Popper ritiene che l’intero orientamento epistemologico dei neopositivisti possa essere facilmente confutato se si considera già l’inganno insito nell’approccio induttivista. Per spiegarlo, il filosofo riprende il simpatico aneddoto del tacchino induttivista, già presentato da Bertrand Russell. Un tacchino che si trova in un allenamento osserva che qualsiasi giorno della settimana, che sia freddo o caldo, alle nove in punto di mattina gli viene portato del cibo. Finalmente dopo aver constatato innumerevoli volte il ripetersi di questa procedura, egli si convince di questa inferenza induttiva: “mi danno il cibo alle 9 di mattina”.

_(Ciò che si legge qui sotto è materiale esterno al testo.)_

(** * hydrodata: station resolution and watershed derivation

    A shallow embedding of [hydrodata/hydrodata.py] (class [Station]):
    [get_coords], [get_id], [get_watershed] and [__init__], with the
    collaborators the module calls but does not define (the HTTP session,
    Python's [float] and [pd.to_datetime], shapely's [nearest_points], the
    [NLDI] client of [hydrodata.datasets], the file system) taken as an
    environment.

    Numbers.  Python floats are IEEE binary64 numbers and are modelled by
    Rocq's primitive floats, so that [float(alt_va) * 0.3048] is the very
    multiplication the interpreter performs.  Planar distance is the exact
    distance between the rationals that two floats denote.  Catchment areas
    are exact rationals: the order in which pandas adds a column is not
    fixed, and the drainage area is about which rows are added.

    Effects.  [get_coords] and [get_id] only read the answer of the site
    service and are functions into [result].  [get_watershed] and [__init__]
    run in a state and exception monad over a [World]: directories, geometry
    files, what was printed and which members of the NLDI client were
    evaluated. *)

From Stdlib Require Import Floats ZArith QArith Qabs Qcanon String Ascii List Lia
  Sorted.
From stdpp Require Import base option list strings gmap fin_maps fin_sets.

Set Warnings "-inexact-float".
Local Open Scope string_scope.
Local Open Scope list_scope.

(** ** Exceptions and fallible computations *)

(** The exception classes that the module itself raises or that reach it from
    the calls it makes. *)
Inductive exn : Set :=
| RuntimeError | NameError | IndexError | KeyError | AttributeError
| ValueError | TypeError | OSError | HTTPError | ConnectionError
| Timeout | RequestException | DriverError.

Inductive result (A : Type) : Type :=
| Ok (a : A)
| Raise (e : exn).
Arguments Ok {A} a.
Arguments Raise {A} e.

Definition rbind {A B} (m : result A) (k : A -> result B) : result B :=
  match m with
  | Ok a => k a
  | Raise e => Raise e
  end.

Notation "'let*' x ':=' m 'in' k" := (rbind m (fun x => k))
  (at level 10, x pattern, m at level 100, k at level 200).

Definition is_ok {A} (r : result A) : bool :=
  match r with Ok _ => true | Raise _ => false end.

Definition raises {A} (r : result A) : Prop :=
  exists e, r = Raise e.

(** [l[i]]: indexing a Python list raises [IndexError] out of range. *)
Definition getitem {A} (l : list A) (i : nat) : result A :=
  match l !! i with
  | Some a => Ok a
  | None => Raise IndexError
  end.

Fixpoint mapM {A B} (f : A -> result B) (l : list A) : result (list B) :=
  match l with
  | [] => Ok []
  | a :: l' =>
      let* b := f a in
      let* bs := mapM f l' in
      Ok (b :: bs)
  end.

(** ** Text of an RDB response *)

Definition LF : ascii := ascii_of_nat 10.
Definition TAB : ascii := ascii_of_nat 9.

(** [s.split(sep)] for a one-character separator: never the empty list. *)
Fixpoint split (sep : ascii) (s : string) : list string :=
  match s with
  | EmptyString => [EmptyString]
  | String c s' =>
      if Ascii.eqb c sep then EmptyString :: split sep s'
      else match split sep s' with
           | h :: t => String c h :: t
           | [] => [String c EmptyString]
           end
  end.

(** [c in s] for a one-character needle. *)
Fixpoint contains (c : ascii) (s : string) : bool :=
  match s with
  | EmptyString => false
  | String c' s' => Ascii.eqb c' c || contains c s'
  end.

(** [[l.split("\t") for l in r_text if "#" not in l]] *)
Definition rdb_rows (text : string) : list (list string) :=
  split TAB <$> List.filter (fun l => negb (contains "#"%char l)) (split LF text).

(** [zip(a, b)] stops at the shorter list. *)
Fixpoint zip {A B} (a : list A) (b : list B) : list (A * B) :=
  match a, b with
  | x :: a', y :: b' => (x, y) :: zip a' b'
  | _, _ => []
  end.

(** [dict(pairs)] when only lookups follow: a later pair overrides an earlier
    one with the same key. *)
Definition dict_of {V} (kvs : list (string * V)) : gmap string V :=
  list_to_map (reverse kvs).

(** [d[k]] raises [KeyError] on a missing key. *)
Definition dict_get {V} (d : gmap string V) (k : string) : result V :=
  match d !! k with
  | Some v => Ok v
  | None => Raise KeyError
  end.

(** An insertion-ordered [dict]: setting a present key keeps its position and
    replaces its value. *)
Fixpoint odict_set {V} (d : list (string * V)) (k : string) (v : V)
  : list (string * V) :=
  match d with
  | [] => [(k, v)]
  | (k', v') :: d' =>
      if String.eqb k' k then (k', v) :: d'
      else (k', v') :: odict_set d' k v
  end.

Definition odict {V} (kvs : list (string * V)) : list (string * V) :=
  fold_left (fun d kv => odict_set d kv.1 kv.2) kvs [].

(** ** A small model of the pandas frame used by [get_id] *)

(** A cell is a string as read from the service or a float after [astype];
    a column that a record lacks reads as the float [nan], as in pandas. *)
Inductive cell : Set :=
| Str (s : string)
| Num (f : float).

Record DataFrame := {
  columns : gset string;
  records : list (gmap string cell)
}.

Definition cell_at (r : gmap string cell) (c : string) : cell :=
  default (Num nan) (r !! c).

(** [pd.DataFrame.from_dict(list_of_dicts)]: the columns are the union of the
    keys. *)
Definition from_dict (ds : list (gmap string string)) : DataFrame :=
  {| columns := ⋃ (dom <$> ds);
     records := (fun d : gmap string string => Str <$> d) <$> ds |}.

(** [df.dropna()]: a record is kept when no column is missing in it. *)
Definition dropna (df : DataFrame) : DataFrame :=
  {| columns := columns df;
     records := filter (fun r => columns df ⊆ dom r) (records df) |}.

(** [df.c] *)
Definition getattr (df : DataFrame) (c : string) : result (list cell) :=
  if decide (c ∈ columns df) then Ok ((fun r => cell_at r c) <$> records df)
  else Raise AttributeError.

(** [df[c]], [df[[c1; ..; cn]]] *)
Definition getcol (df : DataFrame) (c : string) : result (list cell) :=
  if decide (c ∈ columns df) then Ok ((fun r => cell_at r c) <$> records df)
  else Raise KeyError.

Definition check_cols (df : DataFrame) (cs : list string) : result unit :=
  if decide (Forall (fun c => c ∈ columns df) cs) then Ok tt else Raise KeyError.

(** [cell == s] *)
Definition cell_eq_str (c : cell) (s : string) : bool :=
  match c with
  | Str s' => String.eqb s' s
  | Num _ => false
  end.

(** [df.drop(df[df.c == s].index)]: the index of [df] is the unique row
    numbering given by [from_dict], so exactly the rows with [c == s] go. *)
Definition drop_where_eq (df : DataFrame) (c s : string) : result DataFrame :=
  let* _ := getattr df c in
  Ok {| columns := columns df;
        records := List.filter (fun r => negb (cell_eq_str (cell_at r c) s))
                     (records df) |}.

(** [df[df.c == s]] *)
Definition where_eq (df : DataFrame) (c s : string) : result DataFrame :=
  let* _ := getattr df c in
  Ok {| columns := columns df;
        records := List.filter (fun r => cell_eq_str (cell_at r c) s) (records df) |}.

(** ** Collaborators *)

(** A point geometry: [(x, y)] = (longitude, latitude). *)
Abbreviation Point := (float * float)%type (only parsing).

(** The two queries sent to [https://waterservices.usgs.gov/nwis/site]; both
    carry [format=rdb] and [hasDataTypeCd=dv].  The box is kept as its four
    bounds, before they are printed with six decimals. *)
Inductive site_query : Set :=
| Sites (sites : string)
| BBox (west south east north : float).

(** Reach identifiers of the flow network. *)
Abbreviation comid := Z (only parsing).

Inductive navigation : Set := upstreamTributaries | upstreamMain.

Inductive geometry : Set :=
| Polygon (rings : list (list Point))
| MultiPolygon (polygons : list (list (list Point))).

(** A series of geometries: what [NLDI.basin] returns ([geom.values[0]] is
    its first geometry) and the geometry column of the frame read from a
    GeoPackage file ([gdf.geometry]). *)
Abbreviation GeoSeries := (list geometry) (only parsing).

(** The [NLDI] client of [hydrodata.datasets], one object per station: the
    members [get_watershed] uses.  [get_river_network] returns a frame indexed
    by reach id, of which only the index is read; [get_nhdplus_byid] returns a
    frame with one row per reach, of which only [areasqkm] is read.  Areas are
    exact rationals. *)
Record NLDI := {
  nldi_comid : result comid;
  get_river_network : navigation -> result (list comid);
  get_nhdplus_byid : list comid -> result (list (comid * Qc));
  basin : result GeoSeries
}.

Record Env := {
  (** [float(s)] and [astype("float")]: [None] is [ValueError]. *)
  py_float : string -> option float;
  (** [pd.to_datetime]: the timestamp as days, [None] when it does not parse. *)
  to_datetime : string -> option Z;
  (** [self.session.get(url, params=payload).text] *)
  session_get : site_query -> result string;
  (** [shapely.ops.nearest_points(point, multipoint)[1]] *)
  nearest_points : Point -> list Point -> result Point;
  (** [NLDI(station_id=...)] *)
  nldi : string -> NLDI
}.

(** ** Unit conversion *)

(** [x * 0.3048  # convert ft to meter] *)
Definition ft_to_m (x : float) : float := (x * 0.3048)%float.

(** ** Station resolution *)

(** The attributes that [get_coords] and [get_id] assign to [self]. *)
Record StationInfo := {
  station_id : string;
  coords : float * float;
  altitude : float;
  datum : string;
  name : string
}.

(** [float(x)] *)
Definition float_of (env : Env) (c : cell) : result float :=
  match c with
  | Num f => Ok f
  | Str s => match py_float env s with Some f => Ok f | None => Raise ValueError end
  end.

(** A cell used where a string is expected, and where a number is. *)
Definition str_of (c : cell) : result string :=
  match c with Str s => Ok s | Num _ => Raise TypeError end.

Definition num_of (c : cell) : result float :=
  match c with Num f => Ok f | Str _ => Raise TypeError end.

Definition get_coords (env : Env) (sid : string) : result StationInfo :=
  (* try: r = self.session.get(...)  except HTTPError or ...: raise *)
  let* text := session_get env (Sites sid) in
  let r_list := rdb_rows text in
  let* header := getitem r_list 0 in
  let* row := getitem r_list 2 in
  let station := dict_of (zip header row) in
  let* lon_s := dict_get station "dec_long_va" in
  let* lon := float_of env (Str lon_s) in
  let* lat_s := dict_get station "dec_lat_va" in
  let* lat := float_of env (Str lat_s) in
  let* alt_s := dict_get station "alt_va" in
  let* alt := float_of env (Str alt_s) in
  let* datum := dict_get station "alt_datum_cd" in
  let* name := dict_get station "station_nm" in
  Ok {| station_id := sid; coords := (lon, lat); altitude := ft_to_m alt;
        datum := datum; name := name |}.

L’inferenza è falsa, perché alla vigilia di Natale non gli viene dato il cibo, ma anzi viene sgozzato, diventando esso stesso cibo. Secondo Popper, dunque, il principio di induzione non solo è superfluo ma conduce anche a delle contraddizioni logiche. Reichenbach, invece, uno dei principali interpreti del positivismo logico, lo descrive in questi termini:

Abbiamo descritto il principio d’induzione come il mezzo grazie al quale la scienza decide sulla verità. Per essere più esatti dovremmo dire che esso serve a decidere sulla probabilità. Infatti nella scienza non è dato di raggiungere la verità o falsità…ma le asserzioni scientifiche possono soltanto raggiungere gradi continui di probabilità i cui limiti superiore e inferiore […] sono la verità e la falsità.

Una concezione siffatta dell’induzione, secondo  Popper, non fa altro che favorire una regressione logica all’infinito che mai riesce a giungere al “vero”, dal momento che anche ogni grado di probabilità dovrebbe a sua volta essere giustificato.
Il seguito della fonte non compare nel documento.